• _Data excerpts_:
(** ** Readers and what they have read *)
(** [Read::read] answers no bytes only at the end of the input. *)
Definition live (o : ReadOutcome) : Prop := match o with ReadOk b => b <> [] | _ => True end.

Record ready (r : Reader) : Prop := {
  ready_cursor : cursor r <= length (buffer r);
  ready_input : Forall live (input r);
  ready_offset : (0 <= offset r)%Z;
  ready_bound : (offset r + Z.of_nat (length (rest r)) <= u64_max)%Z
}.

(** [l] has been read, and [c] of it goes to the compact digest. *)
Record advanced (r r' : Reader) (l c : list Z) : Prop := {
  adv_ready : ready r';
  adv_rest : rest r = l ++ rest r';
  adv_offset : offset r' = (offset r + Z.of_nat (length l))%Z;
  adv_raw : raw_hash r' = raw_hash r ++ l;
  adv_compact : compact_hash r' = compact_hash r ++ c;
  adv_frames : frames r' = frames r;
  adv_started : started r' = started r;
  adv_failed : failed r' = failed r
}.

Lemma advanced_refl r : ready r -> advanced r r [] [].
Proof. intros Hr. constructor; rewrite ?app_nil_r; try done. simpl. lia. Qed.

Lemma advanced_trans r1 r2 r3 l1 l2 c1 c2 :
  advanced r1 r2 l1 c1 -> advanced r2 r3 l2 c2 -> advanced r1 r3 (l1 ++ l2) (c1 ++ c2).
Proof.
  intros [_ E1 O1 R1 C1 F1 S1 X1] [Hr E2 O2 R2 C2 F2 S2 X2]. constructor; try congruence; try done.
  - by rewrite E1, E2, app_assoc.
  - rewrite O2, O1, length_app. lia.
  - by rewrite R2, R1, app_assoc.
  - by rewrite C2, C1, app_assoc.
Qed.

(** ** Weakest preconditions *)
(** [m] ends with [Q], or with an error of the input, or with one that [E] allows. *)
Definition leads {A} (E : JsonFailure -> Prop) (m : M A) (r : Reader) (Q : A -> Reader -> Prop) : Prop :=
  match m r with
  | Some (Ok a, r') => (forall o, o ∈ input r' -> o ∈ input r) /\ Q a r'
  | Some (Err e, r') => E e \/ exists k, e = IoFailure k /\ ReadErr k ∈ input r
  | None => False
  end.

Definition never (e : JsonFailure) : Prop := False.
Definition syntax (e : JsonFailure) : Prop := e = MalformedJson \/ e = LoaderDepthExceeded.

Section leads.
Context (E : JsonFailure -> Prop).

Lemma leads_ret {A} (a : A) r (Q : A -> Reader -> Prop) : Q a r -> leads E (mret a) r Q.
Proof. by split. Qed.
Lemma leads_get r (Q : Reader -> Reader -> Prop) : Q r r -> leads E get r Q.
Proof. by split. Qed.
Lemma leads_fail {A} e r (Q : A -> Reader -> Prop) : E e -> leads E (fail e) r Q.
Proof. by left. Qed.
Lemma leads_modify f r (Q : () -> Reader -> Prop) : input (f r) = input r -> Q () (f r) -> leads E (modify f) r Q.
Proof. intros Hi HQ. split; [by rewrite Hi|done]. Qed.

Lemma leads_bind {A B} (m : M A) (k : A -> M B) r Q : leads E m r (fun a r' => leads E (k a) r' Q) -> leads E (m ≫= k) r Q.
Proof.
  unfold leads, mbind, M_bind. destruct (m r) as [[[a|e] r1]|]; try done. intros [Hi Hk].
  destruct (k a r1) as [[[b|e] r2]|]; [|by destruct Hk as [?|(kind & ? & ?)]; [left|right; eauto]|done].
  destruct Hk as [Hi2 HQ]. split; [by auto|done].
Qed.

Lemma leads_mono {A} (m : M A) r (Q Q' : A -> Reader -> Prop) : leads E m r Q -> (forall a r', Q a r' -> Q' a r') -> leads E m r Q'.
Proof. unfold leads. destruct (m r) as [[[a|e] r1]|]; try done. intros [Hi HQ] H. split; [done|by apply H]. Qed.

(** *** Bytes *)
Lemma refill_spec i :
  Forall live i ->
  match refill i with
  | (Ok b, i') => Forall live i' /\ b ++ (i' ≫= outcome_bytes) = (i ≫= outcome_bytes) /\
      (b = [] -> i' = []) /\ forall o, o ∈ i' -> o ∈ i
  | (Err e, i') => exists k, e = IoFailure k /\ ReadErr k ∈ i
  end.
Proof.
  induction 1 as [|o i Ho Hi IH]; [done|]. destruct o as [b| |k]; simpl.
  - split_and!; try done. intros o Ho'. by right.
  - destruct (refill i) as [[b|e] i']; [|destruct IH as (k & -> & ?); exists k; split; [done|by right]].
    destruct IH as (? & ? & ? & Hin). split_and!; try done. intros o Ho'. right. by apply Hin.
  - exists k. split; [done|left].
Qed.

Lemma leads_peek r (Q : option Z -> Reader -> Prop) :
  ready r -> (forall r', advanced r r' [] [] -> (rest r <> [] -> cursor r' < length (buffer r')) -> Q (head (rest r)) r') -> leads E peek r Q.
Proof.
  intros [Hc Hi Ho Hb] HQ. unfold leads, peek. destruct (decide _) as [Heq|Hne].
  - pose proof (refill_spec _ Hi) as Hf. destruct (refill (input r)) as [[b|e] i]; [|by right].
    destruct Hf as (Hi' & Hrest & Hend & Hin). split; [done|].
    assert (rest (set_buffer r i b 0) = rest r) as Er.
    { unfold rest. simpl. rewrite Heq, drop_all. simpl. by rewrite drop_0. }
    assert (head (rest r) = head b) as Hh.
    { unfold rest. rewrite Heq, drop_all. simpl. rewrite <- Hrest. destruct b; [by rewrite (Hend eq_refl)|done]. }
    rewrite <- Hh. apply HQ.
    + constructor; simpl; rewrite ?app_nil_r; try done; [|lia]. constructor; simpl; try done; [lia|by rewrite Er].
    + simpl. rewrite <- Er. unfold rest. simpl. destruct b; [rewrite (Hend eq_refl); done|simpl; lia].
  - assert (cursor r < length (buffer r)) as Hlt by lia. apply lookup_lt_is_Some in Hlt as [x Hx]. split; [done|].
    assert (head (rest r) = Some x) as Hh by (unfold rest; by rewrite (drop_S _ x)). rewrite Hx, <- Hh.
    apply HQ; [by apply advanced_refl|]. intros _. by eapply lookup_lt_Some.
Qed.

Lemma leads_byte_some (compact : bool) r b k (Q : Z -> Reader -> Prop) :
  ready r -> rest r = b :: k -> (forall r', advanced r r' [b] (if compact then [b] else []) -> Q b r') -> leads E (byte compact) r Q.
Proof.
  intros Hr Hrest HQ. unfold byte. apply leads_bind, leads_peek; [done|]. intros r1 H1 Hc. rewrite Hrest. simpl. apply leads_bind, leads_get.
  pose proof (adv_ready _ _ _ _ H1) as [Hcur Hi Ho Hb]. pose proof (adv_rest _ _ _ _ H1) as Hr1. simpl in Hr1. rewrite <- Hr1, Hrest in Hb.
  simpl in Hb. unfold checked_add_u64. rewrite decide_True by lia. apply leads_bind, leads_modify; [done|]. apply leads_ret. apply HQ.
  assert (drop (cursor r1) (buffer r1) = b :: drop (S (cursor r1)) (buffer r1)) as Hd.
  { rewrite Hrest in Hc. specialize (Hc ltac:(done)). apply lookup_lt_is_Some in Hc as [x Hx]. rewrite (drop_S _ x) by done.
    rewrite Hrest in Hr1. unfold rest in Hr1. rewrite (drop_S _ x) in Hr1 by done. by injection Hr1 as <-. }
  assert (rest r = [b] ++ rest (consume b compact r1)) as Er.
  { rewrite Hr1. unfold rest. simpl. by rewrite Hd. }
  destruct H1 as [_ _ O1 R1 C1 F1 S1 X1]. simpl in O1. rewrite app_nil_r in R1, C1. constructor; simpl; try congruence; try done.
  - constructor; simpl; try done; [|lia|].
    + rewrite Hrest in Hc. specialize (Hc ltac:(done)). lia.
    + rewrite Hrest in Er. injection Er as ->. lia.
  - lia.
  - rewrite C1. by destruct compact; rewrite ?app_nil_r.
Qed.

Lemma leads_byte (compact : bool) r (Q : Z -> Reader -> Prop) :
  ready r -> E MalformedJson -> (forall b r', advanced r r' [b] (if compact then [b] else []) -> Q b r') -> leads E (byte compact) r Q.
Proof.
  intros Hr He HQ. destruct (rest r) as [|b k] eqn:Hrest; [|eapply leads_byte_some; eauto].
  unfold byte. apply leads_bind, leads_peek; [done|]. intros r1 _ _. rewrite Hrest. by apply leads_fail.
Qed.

==

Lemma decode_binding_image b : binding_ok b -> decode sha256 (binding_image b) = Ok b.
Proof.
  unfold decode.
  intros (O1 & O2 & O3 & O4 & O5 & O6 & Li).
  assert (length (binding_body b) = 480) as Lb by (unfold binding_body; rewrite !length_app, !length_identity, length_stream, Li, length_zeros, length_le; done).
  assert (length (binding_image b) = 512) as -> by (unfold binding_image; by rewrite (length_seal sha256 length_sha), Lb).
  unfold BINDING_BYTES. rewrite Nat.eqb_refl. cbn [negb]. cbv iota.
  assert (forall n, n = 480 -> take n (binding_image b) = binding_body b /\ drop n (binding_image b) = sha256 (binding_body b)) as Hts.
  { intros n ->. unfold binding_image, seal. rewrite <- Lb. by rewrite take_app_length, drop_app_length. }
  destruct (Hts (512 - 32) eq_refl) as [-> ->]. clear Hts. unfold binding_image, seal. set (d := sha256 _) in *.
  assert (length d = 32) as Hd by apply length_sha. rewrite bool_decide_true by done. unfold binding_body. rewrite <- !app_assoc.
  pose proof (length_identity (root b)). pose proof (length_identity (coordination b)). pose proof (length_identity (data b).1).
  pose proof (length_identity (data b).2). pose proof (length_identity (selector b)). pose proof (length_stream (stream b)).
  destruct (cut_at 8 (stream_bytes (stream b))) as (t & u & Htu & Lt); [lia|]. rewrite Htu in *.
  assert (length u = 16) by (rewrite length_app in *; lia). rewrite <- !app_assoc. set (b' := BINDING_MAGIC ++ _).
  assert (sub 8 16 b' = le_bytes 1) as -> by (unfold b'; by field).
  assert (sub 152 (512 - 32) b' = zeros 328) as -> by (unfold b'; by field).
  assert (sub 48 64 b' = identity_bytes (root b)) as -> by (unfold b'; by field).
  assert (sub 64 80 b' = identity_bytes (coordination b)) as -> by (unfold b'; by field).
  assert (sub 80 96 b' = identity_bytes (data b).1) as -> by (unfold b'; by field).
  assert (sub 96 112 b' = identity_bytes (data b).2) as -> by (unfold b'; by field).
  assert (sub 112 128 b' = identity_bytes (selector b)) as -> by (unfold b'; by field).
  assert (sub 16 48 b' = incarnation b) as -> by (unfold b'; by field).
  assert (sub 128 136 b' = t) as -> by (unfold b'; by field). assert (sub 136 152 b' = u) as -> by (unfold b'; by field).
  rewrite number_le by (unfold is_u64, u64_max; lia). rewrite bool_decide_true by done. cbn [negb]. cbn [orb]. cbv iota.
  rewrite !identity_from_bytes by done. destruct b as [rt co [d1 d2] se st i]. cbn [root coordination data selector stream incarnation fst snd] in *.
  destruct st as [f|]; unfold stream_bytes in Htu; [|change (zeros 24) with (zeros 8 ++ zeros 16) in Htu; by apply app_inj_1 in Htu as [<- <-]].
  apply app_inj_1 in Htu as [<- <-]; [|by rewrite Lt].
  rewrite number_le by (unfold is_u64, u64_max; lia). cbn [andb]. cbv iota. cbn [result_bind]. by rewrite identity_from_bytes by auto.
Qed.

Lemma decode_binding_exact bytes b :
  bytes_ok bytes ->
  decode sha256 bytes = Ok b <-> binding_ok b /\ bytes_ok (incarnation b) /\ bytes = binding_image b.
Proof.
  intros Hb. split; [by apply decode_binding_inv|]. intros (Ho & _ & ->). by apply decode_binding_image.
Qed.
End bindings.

...

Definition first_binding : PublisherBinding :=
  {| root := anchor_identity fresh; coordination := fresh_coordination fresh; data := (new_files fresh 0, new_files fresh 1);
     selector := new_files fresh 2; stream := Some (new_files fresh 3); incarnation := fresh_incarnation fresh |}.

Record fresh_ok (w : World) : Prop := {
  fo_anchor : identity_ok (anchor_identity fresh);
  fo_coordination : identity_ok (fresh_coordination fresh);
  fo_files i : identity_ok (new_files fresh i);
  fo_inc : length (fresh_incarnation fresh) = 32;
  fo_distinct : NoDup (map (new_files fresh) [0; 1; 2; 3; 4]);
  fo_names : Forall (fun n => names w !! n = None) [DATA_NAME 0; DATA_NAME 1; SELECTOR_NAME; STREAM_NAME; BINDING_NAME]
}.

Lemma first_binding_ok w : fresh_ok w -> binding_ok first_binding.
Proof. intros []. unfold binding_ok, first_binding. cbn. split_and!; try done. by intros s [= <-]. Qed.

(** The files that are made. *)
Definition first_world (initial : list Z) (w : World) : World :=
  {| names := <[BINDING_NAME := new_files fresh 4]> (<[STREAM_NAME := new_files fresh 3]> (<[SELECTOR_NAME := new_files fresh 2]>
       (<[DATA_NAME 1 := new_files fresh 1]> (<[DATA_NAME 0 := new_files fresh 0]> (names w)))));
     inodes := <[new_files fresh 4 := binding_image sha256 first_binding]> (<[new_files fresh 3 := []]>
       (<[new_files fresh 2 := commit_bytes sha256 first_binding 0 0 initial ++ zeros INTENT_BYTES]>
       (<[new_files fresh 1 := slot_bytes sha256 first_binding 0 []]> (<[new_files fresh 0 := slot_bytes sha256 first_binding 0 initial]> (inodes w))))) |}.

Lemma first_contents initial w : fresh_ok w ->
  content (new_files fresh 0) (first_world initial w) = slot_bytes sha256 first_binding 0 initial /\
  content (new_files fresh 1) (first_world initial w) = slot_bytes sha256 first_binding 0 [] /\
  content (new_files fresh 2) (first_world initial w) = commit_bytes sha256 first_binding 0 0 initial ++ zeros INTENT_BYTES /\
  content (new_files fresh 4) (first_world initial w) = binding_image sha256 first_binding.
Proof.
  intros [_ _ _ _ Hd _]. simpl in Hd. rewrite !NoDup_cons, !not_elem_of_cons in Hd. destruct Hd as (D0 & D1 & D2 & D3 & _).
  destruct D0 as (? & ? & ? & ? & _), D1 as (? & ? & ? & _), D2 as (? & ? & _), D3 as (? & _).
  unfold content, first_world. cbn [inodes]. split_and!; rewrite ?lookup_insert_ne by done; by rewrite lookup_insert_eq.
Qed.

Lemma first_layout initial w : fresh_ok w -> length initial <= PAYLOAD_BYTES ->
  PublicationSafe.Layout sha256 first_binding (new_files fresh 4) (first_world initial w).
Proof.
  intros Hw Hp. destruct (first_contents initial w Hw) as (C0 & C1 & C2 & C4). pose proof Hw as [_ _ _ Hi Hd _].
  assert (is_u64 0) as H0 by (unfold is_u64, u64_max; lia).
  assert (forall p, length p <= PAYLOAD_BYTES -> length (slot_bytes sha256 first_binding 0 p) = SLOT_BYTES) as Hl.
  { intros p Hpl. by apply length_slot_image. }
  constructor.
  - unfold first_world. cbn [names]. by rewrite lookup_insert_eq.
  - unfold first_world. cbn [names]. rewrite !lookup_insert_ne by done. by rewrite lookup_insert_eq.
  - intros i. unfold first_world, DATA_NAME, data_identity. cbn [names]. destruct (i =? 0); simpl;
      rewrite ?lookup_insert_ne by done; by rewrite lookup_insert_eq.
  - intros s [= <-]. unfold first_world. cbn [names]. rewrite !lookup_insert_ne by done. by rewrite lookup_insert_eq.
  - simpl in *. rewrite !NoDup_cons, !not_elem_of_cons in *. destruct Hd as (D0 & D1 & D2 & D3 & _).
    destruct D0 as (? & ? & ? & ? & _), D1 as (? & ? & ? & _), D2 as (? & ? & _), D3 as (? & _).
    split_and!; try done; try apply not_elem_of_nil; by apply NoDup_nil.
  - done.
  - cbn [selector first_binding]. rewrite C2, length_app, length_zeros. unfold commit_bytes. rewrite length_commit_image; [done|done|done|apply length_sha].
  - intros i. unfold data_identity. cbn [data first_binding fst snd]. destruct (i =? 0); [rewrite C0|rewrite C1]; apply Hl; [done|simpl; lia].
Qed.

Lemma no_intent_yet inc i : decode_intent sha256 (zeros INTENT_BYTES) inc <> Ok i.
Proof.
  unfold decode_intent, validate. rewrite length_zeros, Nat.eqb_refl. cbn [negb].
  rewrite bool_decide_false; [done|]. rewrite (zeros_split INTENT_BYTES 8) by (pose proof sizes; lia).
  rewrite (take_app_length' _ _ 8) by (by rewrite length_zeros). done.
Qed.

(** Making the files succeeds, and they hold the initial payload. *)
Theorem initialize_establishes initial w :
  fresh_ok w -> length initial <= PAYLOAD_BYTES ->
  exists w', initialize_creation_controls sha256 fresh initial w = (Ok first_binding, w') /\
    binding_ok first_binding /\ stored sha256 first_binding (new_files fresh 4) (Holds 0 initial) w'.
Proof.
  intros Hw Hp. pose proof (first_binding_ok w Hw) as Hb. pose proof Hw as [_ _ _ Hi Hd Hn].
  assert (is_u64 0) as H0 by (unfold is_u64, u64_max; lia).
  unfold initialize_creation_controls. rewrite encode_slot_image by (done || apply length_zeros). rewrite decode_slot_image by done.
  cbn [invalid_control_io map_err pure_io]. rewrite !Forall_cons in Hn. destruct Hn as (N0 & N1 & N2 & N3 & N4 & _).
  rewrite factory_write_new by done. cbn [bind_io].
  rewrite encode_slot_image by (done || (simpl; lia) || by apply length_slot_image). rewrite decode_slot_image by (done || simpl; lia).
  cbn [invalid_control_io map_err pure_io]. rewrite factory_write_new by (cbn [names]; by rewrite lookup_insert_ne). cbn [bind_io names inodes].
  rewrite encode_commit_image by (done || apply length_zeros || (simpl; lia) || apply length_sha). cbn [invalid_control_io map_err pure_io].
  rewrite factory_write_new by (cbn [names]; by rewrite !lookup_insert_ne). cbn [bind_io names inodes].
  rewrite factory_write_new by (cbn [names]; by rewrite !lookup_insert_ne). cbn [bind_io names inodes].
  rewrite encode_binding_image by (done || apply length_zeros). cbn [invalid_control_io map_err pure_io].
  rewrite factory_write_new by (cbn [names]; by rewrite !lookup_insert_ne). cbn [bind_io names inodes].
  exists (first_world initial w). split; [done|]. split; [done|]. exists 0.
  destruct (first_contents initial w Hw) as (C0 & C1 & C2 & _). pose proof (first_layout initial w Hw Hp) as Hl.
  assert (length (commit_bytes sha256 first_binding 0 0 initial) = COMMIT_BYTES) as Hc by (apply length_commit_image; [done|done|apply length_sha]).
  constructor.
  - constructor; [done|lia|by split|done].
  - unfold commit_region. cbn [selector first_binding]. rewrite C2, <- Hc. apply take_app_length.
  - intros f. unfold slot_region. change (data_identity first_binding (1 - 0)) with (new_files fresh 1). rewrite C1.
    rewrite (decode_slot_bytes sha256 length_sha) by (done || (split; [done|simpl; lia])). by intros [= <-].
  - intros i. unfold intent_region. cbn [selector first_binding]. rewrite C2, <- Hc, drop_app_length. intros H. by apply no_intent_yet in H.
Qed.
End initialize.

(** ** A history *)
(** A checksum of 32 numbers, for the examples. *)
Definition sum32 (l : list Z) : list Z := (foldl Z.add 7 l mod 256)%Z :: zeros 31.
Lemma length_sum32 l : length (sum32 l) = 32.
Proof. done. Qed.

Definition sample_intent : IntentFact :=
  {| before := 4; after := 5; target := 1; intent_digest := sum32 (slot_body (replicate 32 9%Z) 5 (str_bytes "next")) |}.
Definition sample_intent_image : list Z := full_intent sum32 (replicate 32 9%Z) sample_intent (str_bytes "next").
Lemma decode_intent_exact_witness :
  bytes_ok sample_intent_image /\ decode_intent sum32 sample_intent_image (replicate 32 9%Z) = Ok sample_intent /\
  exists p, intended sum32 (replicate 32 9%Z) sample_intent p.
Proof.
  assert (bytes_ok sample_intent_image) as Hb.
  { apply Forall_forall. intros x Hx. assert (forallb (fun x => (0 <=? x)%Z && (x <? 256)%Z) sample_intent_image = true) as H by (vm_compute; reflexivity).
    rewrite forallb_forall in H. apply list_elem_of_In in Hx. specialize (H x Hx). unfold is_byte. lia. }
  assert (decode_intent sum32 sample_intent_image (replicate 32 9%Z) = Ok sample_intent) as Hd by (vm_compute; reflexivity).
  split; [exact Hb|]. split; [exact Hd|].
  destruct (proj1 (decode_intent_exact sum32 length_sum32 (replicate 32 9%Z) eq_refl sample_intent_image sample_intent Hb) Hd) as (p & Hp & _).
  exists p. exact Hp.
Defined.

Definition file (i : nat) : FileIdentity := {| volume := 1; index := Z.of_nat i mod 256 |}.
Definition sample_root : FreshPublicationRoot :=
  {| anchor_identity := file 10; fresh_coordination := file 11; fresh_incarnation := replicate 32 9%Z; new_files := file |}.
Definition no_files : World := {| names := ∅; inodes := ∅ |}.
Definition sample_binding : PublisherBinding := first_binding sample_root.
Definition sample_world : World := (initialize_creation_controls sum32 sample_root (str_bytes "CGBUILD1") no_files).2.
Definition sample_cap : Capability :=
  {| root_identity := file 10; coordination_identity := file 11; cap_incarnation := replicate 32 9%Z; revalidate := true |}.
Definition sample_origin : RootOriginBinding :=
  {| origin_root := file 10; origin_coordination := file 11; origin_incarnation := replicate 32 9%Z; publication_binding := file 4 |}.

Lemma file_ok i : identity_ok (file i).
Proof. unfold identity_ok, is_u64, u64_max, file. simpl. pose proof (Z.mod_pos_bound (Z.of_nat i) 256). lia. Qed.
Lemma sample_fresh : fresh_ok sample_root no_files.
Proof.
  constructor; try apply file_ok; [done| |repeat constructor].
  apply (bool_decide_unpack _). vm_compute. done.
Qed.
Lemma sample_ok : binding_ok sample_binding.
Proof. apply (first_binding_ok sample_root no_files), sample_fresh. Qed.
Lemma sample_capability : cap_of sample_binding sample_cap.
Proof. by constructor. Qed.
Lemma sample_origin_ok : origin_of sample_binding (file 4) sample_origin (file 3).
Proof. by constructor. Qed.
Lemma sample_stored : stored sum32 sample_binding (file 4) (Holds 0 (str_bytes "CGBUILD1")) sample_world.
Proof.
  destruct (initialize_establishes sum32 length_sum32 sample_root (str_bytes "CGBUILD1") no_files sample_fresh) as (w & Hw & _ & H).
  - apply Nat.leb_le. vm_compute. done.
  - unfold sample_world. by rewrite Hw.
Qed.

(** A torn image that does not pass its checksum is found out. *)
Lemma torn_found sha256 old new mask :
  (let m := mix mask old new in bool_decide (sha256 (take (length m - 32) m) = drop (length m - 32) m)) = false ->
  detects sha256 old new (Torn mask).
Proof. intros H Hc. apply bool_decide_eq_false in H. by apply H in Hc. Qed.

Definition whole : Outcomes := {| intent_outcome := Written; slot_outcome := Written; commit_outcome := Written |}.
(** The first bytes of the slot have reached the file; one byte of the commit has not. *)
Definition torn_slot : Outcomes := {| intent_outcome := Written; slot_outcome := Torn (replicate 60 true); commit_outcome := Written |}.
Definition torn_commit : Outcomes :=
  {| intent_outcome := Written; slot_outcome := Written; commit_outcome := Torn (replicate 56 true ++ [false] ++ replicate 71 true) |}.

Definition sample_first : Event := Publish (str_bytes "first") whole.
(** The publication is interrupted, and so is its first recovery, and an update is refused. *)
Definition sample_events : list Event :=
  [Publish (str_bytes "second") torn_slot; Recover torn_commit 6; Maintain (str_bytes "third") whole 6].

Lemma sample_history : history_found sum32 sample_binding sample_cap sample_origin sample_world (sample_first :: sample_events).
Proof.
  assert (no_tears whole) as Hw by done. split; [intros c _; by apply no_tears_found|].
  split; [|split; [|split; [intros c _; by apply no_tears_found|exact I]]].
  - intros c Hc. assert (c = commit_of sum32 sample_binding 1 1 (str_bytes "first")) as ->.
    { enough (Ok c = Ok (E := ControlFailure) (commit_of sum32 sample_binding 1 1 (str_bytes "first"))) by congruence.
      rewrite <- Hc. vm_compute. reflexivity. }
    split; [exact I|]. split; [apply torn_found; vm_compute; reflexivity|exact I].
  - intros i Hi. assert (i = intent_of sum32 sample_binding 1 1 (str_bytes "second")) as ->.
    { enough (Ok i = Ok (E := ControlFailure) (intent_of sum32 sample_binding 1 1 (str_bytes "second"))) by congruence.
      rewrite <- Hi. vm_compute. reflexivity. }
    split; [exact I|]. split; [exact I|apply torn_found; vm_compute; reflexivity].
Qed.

• _Work request_:
Could you return exactly the stretch of the data above that starts at the line with "rewrite !identity_from_bytes by" and ends at the line with "apply app_inj_1 in Htu as [<- <-];", both lines included?

• _Result_:
  rewrite !identity_from_bytes by done. destruct b as [rt co [d1 d2] se st i]. cbn [root coordination data selector stream incarnation fst snd] in *.
  destruct st as [f|]; unfold stream_bytes in Htu; [|change (zeros 24) with (zeros 8 ++ zeros 16) in Htu; by apply app_inj_1 in Htu as [<- <-]].
  apply app_inj_1 in Htu as [<- <-]; [|by rewrite Lt].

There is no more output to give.